Forward-Looking Statements

This news release may contain “forward-looking statements” that reflect the Company’s current expectations and projections about its future results. These forward-looking statements may include statements regarding the expected timing for the closing of the Loan, the satisfaction of the conditions of closing of the Loan and the expected use of proceeds from the Loan, or other statements that are not statements of fact. When used in this news release, words such as “estimate,” “intend,” “expect,” “anticipate,” “will”, “believe”, “potential” and similar expressions are intended to identify forward-looking statements, which, by their very nature, are not guarantees of the Company’s future operational or financial performance, and are subject to risks and uncertainties and other factors that could cause the Company’s actual results, performance, prospects or opportunities to differ materially from those expressed in, or implied by, these forward-looking statements. These risks, uncertainties and factors may include, but are not limited to the Company being unable to satisfy the conditions of closing of the Loan or being unable comply with the covenants under the Credit Agreement, including the repayment of any amounts owing under the Loan, and other factors.

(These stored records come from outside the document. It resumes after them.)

Lemma wp_copy {B} m o to s (k : result OpendalError () → Prog B) Φ :
  bucket_at (mo_name m) (rs_bucket s) = Some o → so_generation o = mo_generation m →
  bucket_at to (rs_bucket s) = None → bucket_latest (rs_bucket s) < U64_MAX →
  (∀ s' g, rs_world s' = rs_world s →
     bucket_at to (rs_bucket s') = Some (mk_StoredObject g (so_content o) (mo_content_type m)) →
     (∀ n, n ≠ to → bucket_at n (rs_bucket s') = bucket_at n (rs_bucket s)) → wps (k (Ok ())) s' Φ) →
  wps (copy_as_checked m to ≫= k) s Φ.
Proof.
  intros Ho Hg Hto Hl Hk. unfold copy_as_checked. intros [cuts|?|? ?] Hf; try done.
  cbn [perform]. unfold send_act. cbn [bucket_effect]. rewrite <-Hg.
  pose proof (compose_accepts (mo_name m) to (version_condition GenAbsent) (mo_content_type m) (rs_bucket s) o Ho Hto eq_refl Hl) as Hok.
  destruct (compose_ok _ _ _ _ _ _ Hok) as (o' & g & Ho' & _ & _ & _ & Ht).
  pose proof (λ n Hn, compose_frame (mo_name m) (show_uint (so_generation o)) to (version_condition GenAbsent)
    (mo_content_type m) (rs_bucket s) n Hn) as Hfr.
  destruct (bucket_compose _ _ _ _ _ _) as [r b]. cbn in Hok, Ht, Hfr. subst r. cbn.
  rewrite Ho in Ho'. injection Ho' as <-. by eapply Hk.
Qed.

Lemma wp_move_misnamed entry s :
  quiet s → misnamed_object_name (ee_path entry) ≠ ep_key (ee_path entry) →
  bucket_at (ep_key (ee_path entry)) (rs_bucket s) = None → bucket_latest (rs_bucket s) < U64_MAX →
  wps (move_misnamed entry) s (λ r s',
    r = Ok (Finished (expected_outcome entry s)) ∧
    repaired entry (expected_outcome entry s) (rs_bucket s) (rs_bucket s')).
Proof.
  intros Hq Hne Ho Hl. unfold move_misnamed. apply wp_question, wp_find; [done|].
  unfold misnamed_copy, expected_outcome. cbn zeta. rewrite Ho.
  destruct (bucket_at (misnamed_object_name _) _) as [m|] eqn:Em; [|done].
  destruct (decide (has_content entry m)) as [Hm|Hm]; [|by destruct (names_entry _ _)].
  eapply wp_copy; [exact Em|done..|]. cbn [mo_name mo_content_type]. intros s1 g Hw Hk Hf.
  apply wp_question, wp_is_object; [unfold quiet; by rewrite Hw|]. rewrite Hw.
  destruct (names_entry _ _).
  - split; [done|]. split; [intros n ? _; by apply Hf|]. split; [by exists g, m|]. by rewrite Hf.
  - eapply wp_delete; cbn [mo_name mo_generation]; [by rewrite Hf|done|]. intros s2 _ Hn Hf2. split; [done|].
    split; [intros n ? ?; rewrite Hf2, Hf by done; done|]. split; [|done]. exists g, m. split; [done|].
    by rewrite Hf2 by done.
Qed.

(** What the repair does with an entry when nothing disturbs it: it ends
    with the outcome its documentation gives for the two objects of the entry,
    on the first attempt.  A misnamed object that holds the content is copied to
    the path with its content and its content type; it is removed only when the
    path holds the content and the name is not another entry's; nothing else in
    the bucket changes. *)
Theorem repair_outcome entry services s :
  quiet s → misnamed_object_name (ee_path entry) ≠ ep_key (ee_path entry) →
  bucket_latest (rs_bucket s) < U64_MAX → Forall is_served services →
  let '(r, s') := run_prog services (repair entry) s in
  r = Ok (expected_outcome entry s) ∧
  repaired entry (expected_outcome entry s) (rs_bucket s) (rs_bucket s').
Proof.
  intros Hq Hne Hl Hs.
  assert (wps (repair entry) s (λ r s', r = Ok (expected_outcome entry s) ∧
            repaired entry (expected_outcome entry s) (rs_bucket s) (rs_bucket s'))) as Hwp.
  { apply wp_question. unfold attempt_repair. apply wp_stat.
    destruct (bucket_at (ep_key (ee_path entry)) (rs_bucket s)) as [o|] eqn:Ho.
    - apply wp_question. eapply wp_mono; [|by apply wp_remove_leftover]. by intros r s' [-> ?].
    - rewrite decide_True by done. eapply wp_mono; [|by apply wp_move_misnamed]. by intros r s' [-> ?]. }
  apply (wp_run is_served _ _ _ services) in Hwp; [|done..]. by destruct (run_prog _ _ _).
Qed.

End Runs.

(** * A bucket that behaves *)

(** Uploads and deletes, newest first: the generation of an object is the number
    of uploads up to its own. *)
Definition UploadLog : Type := list (str * option (list Z * option str)).

Fixpoint uploads (log : UploadLog) : Z :=
  match log with
  | [] => 0
  | (_, Some _) :: log => uploads log + 1
  | (_, None) :: log => uploads log
  end.

Fixpoint uploaded_at (name : str) (log : UploadLog) : option StoredObject :=
  match log with
  | [] => None
  | (n, x) :: log' =>
      if bool_decide (n = name) && (uploads log' <? U64_MAX)
      then (λ c, mk_StoredObject (uploads log' + 1) c.1 c.2) <$> x
      else if bool_decide (n = name ∧ x = None) then None
      else uploaded_at name log'
  end.

Definition condition_failed : OpendalError := mk_OpendalError KConditionNotMatch None.

Definition log_generation (name : str) (log : UploadLog) : Z :=
  match uploaded_at name log with Some o => so_generation o | None => 0 end.

Definition log_compose (src v to cond : str) (ct : option str) (log : UploadLog) : result OpendalError () * UploadLog :=
  match uploaded_at src log with
  | Some o =>
      if negb (bool_decide (v = show_uint (so_generation o))) then (Err (mk_OpendalError KNotFound None), log)
      else if negb (bool_decide (cond = show_uint (log_generation to log))) then (Err condition_failed, log)
      else if uploads log <? U64_MAX then (Ok (), (to, Some (so_content o, ct)) :: log) else (Err unexpected, log)
  | None => (Err (mk_OpendalError KNotFound None), log)
  end.

Definition log_delete (name cond : str) (log : UploadLog) : result OpendalError () * UploadLog :=
  if bool_decide (cond = show_uint (log_generation name log)) then (Ok (), (name, None) :: log)
  else (Err condition_failed, log).

#[export] Instance log_bucket : ComposeBucket := {|
  Bucket := UploadLog;
  bucket_at := uploaded_at;
  bucket_latest := uploads;
  bucket_compose := log_compose;
  bucket_delete := log_delete;
|}.

Lemma uploads_nonneg log : 0 ≤ uploads log.
Proof. induction log as [|[n [x|]] log IH]; cbn; lia. Qed.

Lemma uploaded_bounds n log o : uploaded_at n log = Some o → 0 < so_generation o ≤ uploads log ∧ so_generation o ≤ U64_MAX.
Proof.
  induction log as [|[m x] log IH]; cbn; [done|]. pose proof (uploads_nonneg log).
  destruct (bool_decide (m = n) && _) eqn:E.
  - destruct x as [c|]; cbn; [|done]. intros [= <-]. cbn. apply andb_true_iff in E as [_ E%Z.ltb_lt]. lia.
  - clear E. case_bool_decide; [done|]. intros Ho. specialize (IH Ho). destruct x; lia.
Qed.

Lemma log_compose_inv src v to cond ct log :
  (∃ e, log_compose src v to cond ct log = (Err e, log)) ∨
  ∃ o, log_compose src v to cond ct log = (Ok (), (to, Some (so_content o, ct)) :: log) ∧
    uploaded_at src log = Some o ∧ v = show_uint (so_generation o) ∧
    cond = show_uint (log_generation to log) ∧ uploads log < U64_MAX.
Proof.
  unfold log_compose. destruct (uploaded_at src log) as [o|]; [|left; by eexists].
  case_bool_decide; [|left; by eexists]. case_bool_decide; [|left; by eexists]. cbn.
  destruct (Z.ltb_spec (uploads log) U64_MAX); [|left; by eexists]. right. by exists o.
Qed.

Lemma log_delete_inv name cond log :
  log_delete name cond log = (Err condition_failed, log) ∨
  log_delete name cond log = (Ok (), (name, None) :: log) ∧ cond = show_uint (log_generation name log).
Proof. unfold log_delete. case_bool_decide; auto. Qed.

Lemma uploaded_other n m x log : n ≠ m → uploaded_at n ((m, x) :: log) = uploaded_at n log.
Proof. intros Hne. cbn. rewrite (bool_decide_false (m = n)) by done. cbn. by rewrite bool_decide_false by (by intros [-> _]). Qed.

Lemma deleted_at n log : uploaded_at n ((n, None) :: log) = None.
Proof. cbn. destruct (_ && _); [done|]. by rewrite bool_decide_true. Qed.

#[export] Instance log_bucket_laws : ComposeBucketLaws.
Proof.
  split; cbn [Bucket bucket_at bucket_latest bucket_compose bucket_delete log_bucket].
  - intros src v to cond ct log n Hn. destruct (log_compose_inv src v to cond ct log) as [[e ->]|(o & -> & _)]; [done|].
    by apply uploaded_other.
  - intros src v to cond ct log n e. by destruct (log_compose_inv src v to cond ct log) as [[e' ->]|(o & -> & _)].
  - intros src v to cond ct log.
    destruct (log_compose_inv src v to cond ct log) as [[e ->]|(o & -> & Ho & Hv & Hc & Hl)]; [done|]. intros _.
    exists o, (uploads log + 1). split_and!; [done..|lia|]. cbn.
    rewrite bool_decide_true by done. cbn. by rewrite (proj2 (Z.ltb_lt _ _)).
  - intros name cond log n Hn. destruct (log_delete_inv name cond log) as [->|[-> _]]; [done|]. by apply uploaded_other.
  - intros name cond log n e. by destruct (log_delete_inv name cond log) as [->|[-> _]].
  - intros name cond log. destruct (log_delete_inv name cond log) as [->|[-> Hc]]; [done|]. intros _.
    split; [done|apply deleted_at].
  - intros src to cond ct log o Ho Hto -> Hl. unfold log_compose, log_generation. rewrite Ho, Hto.
    rewrite !bool_decide_true by done. cbn. by rewrite (proj2 (Z.ltb_lt _ _)).
  - intros name log o Ho. unfold log_delete, log_generation. rewrite Ho. by rewrite bool_decide_true.
  - intros name cond log Hne. destruct (log_delete_inv name cond log) as [->|[_ Hc]]; [by eexists|].
    by destruct Hne.
  - intros n log o Ho. by apply uploaded_bounds in Ho as [? _].
  - intros n log o Ho. by apply uploaded_bounds in Ho as [_ ?].
  - intros src v to cond ct log. destruct (log_compose_inv src v to cond ct log) as [[e ->]|(o & -> & _)]; cbn; lia.
  - intros name cond log. destruct (log_delete_inv name cond log) as [->|[-> _]]; cbn; lia.
Qed.

(** One byte as two hexadecimal digits. *)
Definition hex_digit (n : Z) : Z := if n <? 10 then 48 + n else 55 + n.

#[export] Instance hex_escapes : PercentEncoding := {|
  percent_escape c := [PERCENT; hex_digit (c / 16); hex_digit (c mod 16)]
|}.

#[export] Instance hex_escapes_laws : PercentEncodingLaws.
Proof.
  assert (∀ a b, hex_digit a = hex_digit b → a = b) as Hd.
  { intros a b. unfold hex_digit. destruct (Z.ltb_spec a 10), (Z.ltb_spec b 10); lia. }
  split; cbn; [by eauto|]. intros c d s t [= Hq%Hd Hr%Hd ->]. split; [|done].
  rewrite (Z.div_mod c 16), (Z.div_mod d 16) by lia. congruence.
Qed.

#[export] Instance bracket_match : PgMatch := {|
  regex_match _ s :=
    existsb (λ c, negb ((c =? 45) || ((65 <=? c) && (c <=? 90)) || ((97 <=? c) && (c <=? 122))
                        || ((48 <=? c) && (c <=? 57)) || existsb (Z.eqb c) (lit "_.*!'()~/"))) s
|}.

#[export] Instance bracket_match_laws : PgMatchLaws.
Proof. by split. Qed.

(** * Concrete runs *)

Section Events.
Context `{PkarrKeys, ContentTools, PercentEncoding, PgMatch, ComposeBucket}.

(** A schedule of a system: the next request of a repair, a request executed
    again, or a step of the clients. *)
Inductive SystemEvent :=
| EvRepair (i : nat) (f : Service)
| EvLate (i : nat)
| EvClient (step : RepairState → RepairState).

Fixpoint run_events {A} (evs : list SystemEvent) (y : RepairState * list (Prog A)) : RepairState * list (Prog A) :=
  match evs with
  | [] => y
  | EvRepair i f :: evs =>
      run_events evs
        match y.2 !! i with
        | Some (Perform a k) => let '(r, s) := perform f a y.1 in (s, <[i := k r]> y.2)
        | _ => y
        end
  | EvLate i :: evs => run_events evs (late_effect i y.1, y.2)
  | EvClient step :: evs => run_events evs (step y.1, y.2)
  end.

Lemma run_events_steps {A} Client evs (y : RepairState * list (Prog A)) :
  Forall (λ ev, match ev with EvClient step => ∀ s, Client s (step s) | _ => True end) evs →
  rtc (system_step Client) y (run_events evs y).
Proof.
  revert y. induction evs as [|ev evs IH]; intros [s ps] Hev; [done|]. inversion Hev as [|? ? Hc Hevs]; subst.
  destruct ev as [i f|i|step]; cbn [run_events fst snd].
  - destruct (ps !! i) as [[a|a k]|] eqn:Ep; [by apply IH| |by apply IH].
    destruct (perform f a s) as [r s1] eqn:Ef. eapply rtc_l; [|by apply IH].
    pose proof (step_repair Client s ps i a k f Ep) as Hs. by rewrite Ef in Hs.
  - eapply rtc_l; [apply step_late|by apply IH].
  - eapply rtc_l; [by apply step_client|by apply IH].
Qed.
End Events.

(** A user's [/pub/c d], three bytes, stored under the wrong name. *)
Definition repair_content : list Z := [1; 2; 3].
Definition repair_hash : Hash := take 32 (repair_content ++ repeat 0 32).
Definition repair_row (id : Z) (path : str) : EntryRow :=
  mk_EntryRow id path 1 repair_hash 3 (lit "text/plain") 1500 1500.
Definition repair_path : EntryPath := EntryPath_new (H := demo_keys) true (mk_StoragePath (lit "/pub/c d")).
Definition other_path : EntryPath := EntryPath_new (H := demo_keys) true (mk_StoragePath (lit "/pub/c%20d")).
Definition repair_entry : EntryEntity := entry_entity (H := demo_keys) repair_path (repair_row 1 (lit "/pub/c d")).
Definition repair_world : World :=
  mk_World (mk_Tables demo_users [repair_row 1 (lit "/pub/c d")] [] [] no_auth) (mk_Seqs 3 2 1 1 1) 2000 None [].

Definition misnamed_state : RepairState :=
  mk_RepairState [(ep_key other_path, Some (repair_content, Some (lit "text/plain")))] repair_world [] [].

Readers are cautioned not to place undue reliance on these forward-looking statements, which speak only as of the date of this news release or as of the date otherwise specifically indicated herein. Due to risks and uncertainties, including the risks and uncertainties identified in this news release, and other risk factors and forward-looking statements listed in the Company’s MD&A for the quarter ended March 31, 2024 (the “MD&A”), and the most recently filed Annual Information Form (“AIF”) for the year ended December 31, 2023, actual events may differ materially from current expectations. More information about the Company, including the MD&A, the AIF and financial statements of the Company, is available on SEDAR+ at www.sedarplus.ca and on the SEC’s EDGAR website at www.sec.gov.